▶

(** [GradeManager.save]: the file system afterwards. *)
Definition save (file : string) (self : GradeManager) (fs : filesystem)
  : filesystem :=
  let data := to_dict <$> students self in
  <[file := json_dumps (JArr data)]> fs.

(** The builtin [max] on a sequence with first element [x]. *)
Definition py_max (x : Z) (xs : list Z) : Z := foldl Z.max x xs.

(** [GradeManager.load]. Reading the file, parsing it and building the
    records (lines 91 and 92) come before the assignment to [self.students],
    so an exception raised there leaves the manager as it was. The ids of
    the records built are ints, on which [max] and [+ 1] do not raise. *)
Definition load (file : string) (fs : filesystem) (self : GradeManager)
  : result unit * GradeManager :=
  match fs !! file with
  | None => (Ok tt, self)
  | Some t =>
      match (data ← json_loads t; ds ← iterate data; traverse from_dict ds) with
      | Raise e => (Raise e, self)
      | Untyped => (Untyped, self)
      | Ok [] => (Ok tt, {| students := []; _next_id := _next_id self |})
      | Ok (s :: rest) =>
          (Ok tt, {| students := s :: rest;
                     _next_id := py_max (id s) (id <$> rest) + 1 |})
      end
  end.


(** Option 2 of the menu in [main]: [stu = gm.find(sid)], then
    [stu.set_score(subject, score)]. The record found is the object in the
    list, so the list sees the change; [None] when no record has the id. *)
Fixpoint update_first (student_id : Z) (subject : string) (score : Q)
    (l : list Student) : option (result unit * list Student) :=
  match l with
  | [] => None
  | s :: rest =>
      if decide (id s = student_id)
      then Some ((set_score subject score s).1, (set_score subject score s).2 :: rest)
      else (λ r, (r.1, s :: r.2)) <$> update_first student_id subject score rest
  end.

Definition update_score (student_id : Z) (subject : string) (score : Q)
    (self : GradeManager) : option (result unit) * GradeManager :=
  match update_first student_id subject score (students self) with
  | None => (None, self)
  | Some (r, l) => (Some r, {| students := l; _next_id := _next_id self |})
  end.

(** One operation of a session, and the managers a session can reach from a
    new one. *)
Inductive step (self : GradeManager) : GradeManager → Prop :=
| step_add (name : string) (scores : list (string * Q)) :
    step self (add_student name scores self).1.2
| step_update (student_id : Z) (subject : string) (score : Q) :
    step self (update_score student_id subject score self).2
| step_delete (student_id : Z) :
    step self (delete student_id self).2
| step_load (file : string) (fs : filesystem) :
    step self (load file fs self).2.

Definition reachable (self : GradeManager) : Prop :=
  rtc step GradeManager_init self.

(** ** The words of the specification *)

(** A score in the closed range [0, 100]. *)
Definition valid_score (s : Q) : Prop := (0 <= s <= 100)%Q.




(** Sample records. *)
Definition ada : Student := Student_init 1 " Ada Lovelace ".

Definition with_scores (items : list (string * Q)) : Student :=
  {| id := 7; name := "Bo"; subjects := dict_of_items items |}.


(** The items with their keys trimmed, as [set_score] stores them. *)
Definition strip_keys (items : list (string * Q)) : list (string * Q) :=
  (λ kv, (Str.strip kv.1, kv.2)) <$> items.

(** "The subjects hold every entry of scores": each entry's score is what
    its trimmed key maps to. *)
Definition holds_every_entry (scores : list (string * Q)) (stu : Student) : Prop :=
  ∀ k v, (k, v) ∈ scores → subjects stu !! Str.strip k = Some v.

(** A caller that adds one student after another. *)
Fixpoint add_all (inputs : list (string * list (string * Q)))
    (self : GradeManager) : GradeManager :=
  match inputs with
  | [] => self
  | (name, scores) :: rest => add_all rest (add_student name scores self).1.2
  end.

(** Sample batches of scores. *)
Definition batch_ok : list (string * Q) :=
  [("Math", 95%Q); (" History ", 88%Q); ("Math ", 91.5%Q)].

Definition batch_bad : list (string * Q) :=
  [("Math", 95%Q); ("Art", 120%Q); ("History", 88%Q)].

Definition batch_colliding : list (string * Q) :=
  [("a ", 10%Q); ("a", 20%Q)].

(** Sample calls of a session. *)
Definition session : list (string * list (string * Q)) :=
  [(" Ada ", batch_ok); ("Bo", []); ("Di", batch_colliding)].

(** "Removes the first record whose id matches". *)
Fixpoint remove_first (student_id : Z) (l : list Student) : list Student :=
  match l with
  | [] => []
  | s :: rest =>
      if decide (id s = student_id) then rest
      else s :: remove_first student_id rest
  end.

(** Every name in the collection is as [Student.__init__] leaves it. *)
Definition names_trimmed (self : GradeManager) : Prop :=
  Forall (λ s, Str.trimmed (name s)) (students self).

(** Sample managers and files. *)
Definition class_of_three : GradeManager := add_all session GradeManager_init.

Definition doc_twins : json :=
  JArr [JObj [("id", JInt 1); ("name", JStr "Ann")];
        JObj [("name", JStr " Ben "); ("id", JInt 1);
              ("subjects", JObj [("Math", JNum 40)])]].

Definition disk_twins : filesystem := {[ "grades.json" := Document doc_twins ]}.

Definition twins : GradeManager :=
  {| students := [ {| id := 1; name := "Ann"; subjects := ∅ |};
                   {| id := 1; name := "Ben"; subjects := {[ "Math" := 40%Q ]} |} ];
     _next_id := 2 |}.

Definition disk_no_records : filesystem := {[ "grades.json" := Document (JArr []) ]}.

(** Every id in the collection is below the counter. *)
Definition ids_below_next (self : GradeManager) : Prop :=
  Forall (λ s, id s < _next_id self) (students self).

(** ** The console: [ask_scores] and [main]

    Standard input is the list of the lines still to be read; [input()]
    takes the first one. When there is none it raises: EOFError at the end
    of the input, KeyboardInterrupt when the user interrupts the program
    instead of typing; both leave [ask_scores] and the round of the menu in
    the same way, and [main] tells them apart. An interrupt is taken to
    come while the program waits in [input()]. What is printed is not
    modelled. The builtins [int] and [float] are parameters: [None] stands
    for their ValueError. *)

(** How the console code can end besides returning: [input()] found no
    line and raised, an exception of the classes above reached the top, or
    a [load] left the typed model. *)
Inductive crash : Type :=
| NoInput
| Uncaught (e : exn)
| LeftModel.

(** [scores[sub] = sc] on a dict in insertion order: the value of a present
    key is replaced where it stands, a new key goes to the end. *)
Fixpoint setitem (k : string) (v : Q) (d : list (string * Q)) : list (string * Q) :=
  match d with
  | [] => [(k, v)]
  | (k', v') :: rest =>
      if decide (k' = k) then (k', v) :: rest else (k', v') :: setitem k v rest
  end.

(** The loop of [ask_scores], from the dict built so far: [None] when
    [input()] raised, otherwise the dict and the lines left. A score that [float]
    rejects is reported and the loop goes on. *)
Fixpoint ask_scores_from (py_float : string → option Q) (scores : list (string * Q))
    (stdin : list string) : option (list (string * Q) * list string) :=
  match stdin with
  | [] => None
  | line :: rest =>
      let sub := Str.strip line in
      if decide (sub = "") then Some (scores, rest)
      else
        match rest with
        | [] => None
        | line' :: rest' =>
            match py_float line' with
            | Some sc => ask_scores_from py_float (setitem sub sc scores) rest'
            | None => ask_scores_from py_float scores rest'
            end
        end
  end.

(** [ask_scores] *)
Definition ask_scores (py_float : string → option Q) (stdin : list string)
  : option (list (string * Q) * list string) :=
  ask_scores_from py_float [] stdin.

Definition DATA_FILE : string := "grades.json".

(** What [main] works on: the manager [gm], the files, the lines to read. *)
Record world : Type := mkWorld {
  gm : GradeManager;
  disk : filesystem;
  stdin : list string
}.

(** How one round of the menu ends. *)
Inductive flow : Type :=
| Continue
| Break
| Crash (c : crash).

◀

### WORK ORDER
Each line above from the one with "(** Sample managers and files. *)" up to and including the one with "for their ValueError. *)" must be set down exactly, and no line outside that span may appear.

### ANSWER TO THIS EXERCISE
(** Sample managers and files. *)
Definition class_of_three : GradeManager := add_all session GradeManager_init.

Definition doc_twins : json :=
  JArr [JObj [("id", JInt 1); ("name", JStr "Ann")];
        JObj [("name", JStr " Ben "); ("id", JInt 1);
              ("subjects", JObj [("Math", JNum 40)])]].

Definition disk_twins : filesystem := {[ "grades.json" := Document doc_twins ]}.

Definition twins : GradeManager :=
  {| students := [ {| id := 1; name := "Ann"; subjects := ∅ |};
                   {| id := 1; name := "Ben"; subjects := {[ "Math" := 40%Q ]} |} ];
     _next_id := 2 |}.

Definition disk_no_records : filesystem := {[ "grades.json" := Document (JArr []) ]}.

(** Every id in the collection is below the counter. *)
Definition ids_below_next (self : GradeManager) : Prop :=
  Forall (λ s, id s < _next_id self) (students self).

(** ** The console: [ask_scores] and [main]

    Standard input is the list of the lines still to be read; [input()]
    takes the first one. When there is none it raises: EOFError at the end
    of the input, KeyboardInterrupt when the user interrupts the program
    instead of typing; both leave [ask_scores] and the round of the menu in
    the same way, and [main] tells them apart. An interrupt is taken to
    come while the program waits in [input()]. What is printed is not
    modelled. The builtins [int] and [float] are parameters: [None] stands
    for their ValueError. *)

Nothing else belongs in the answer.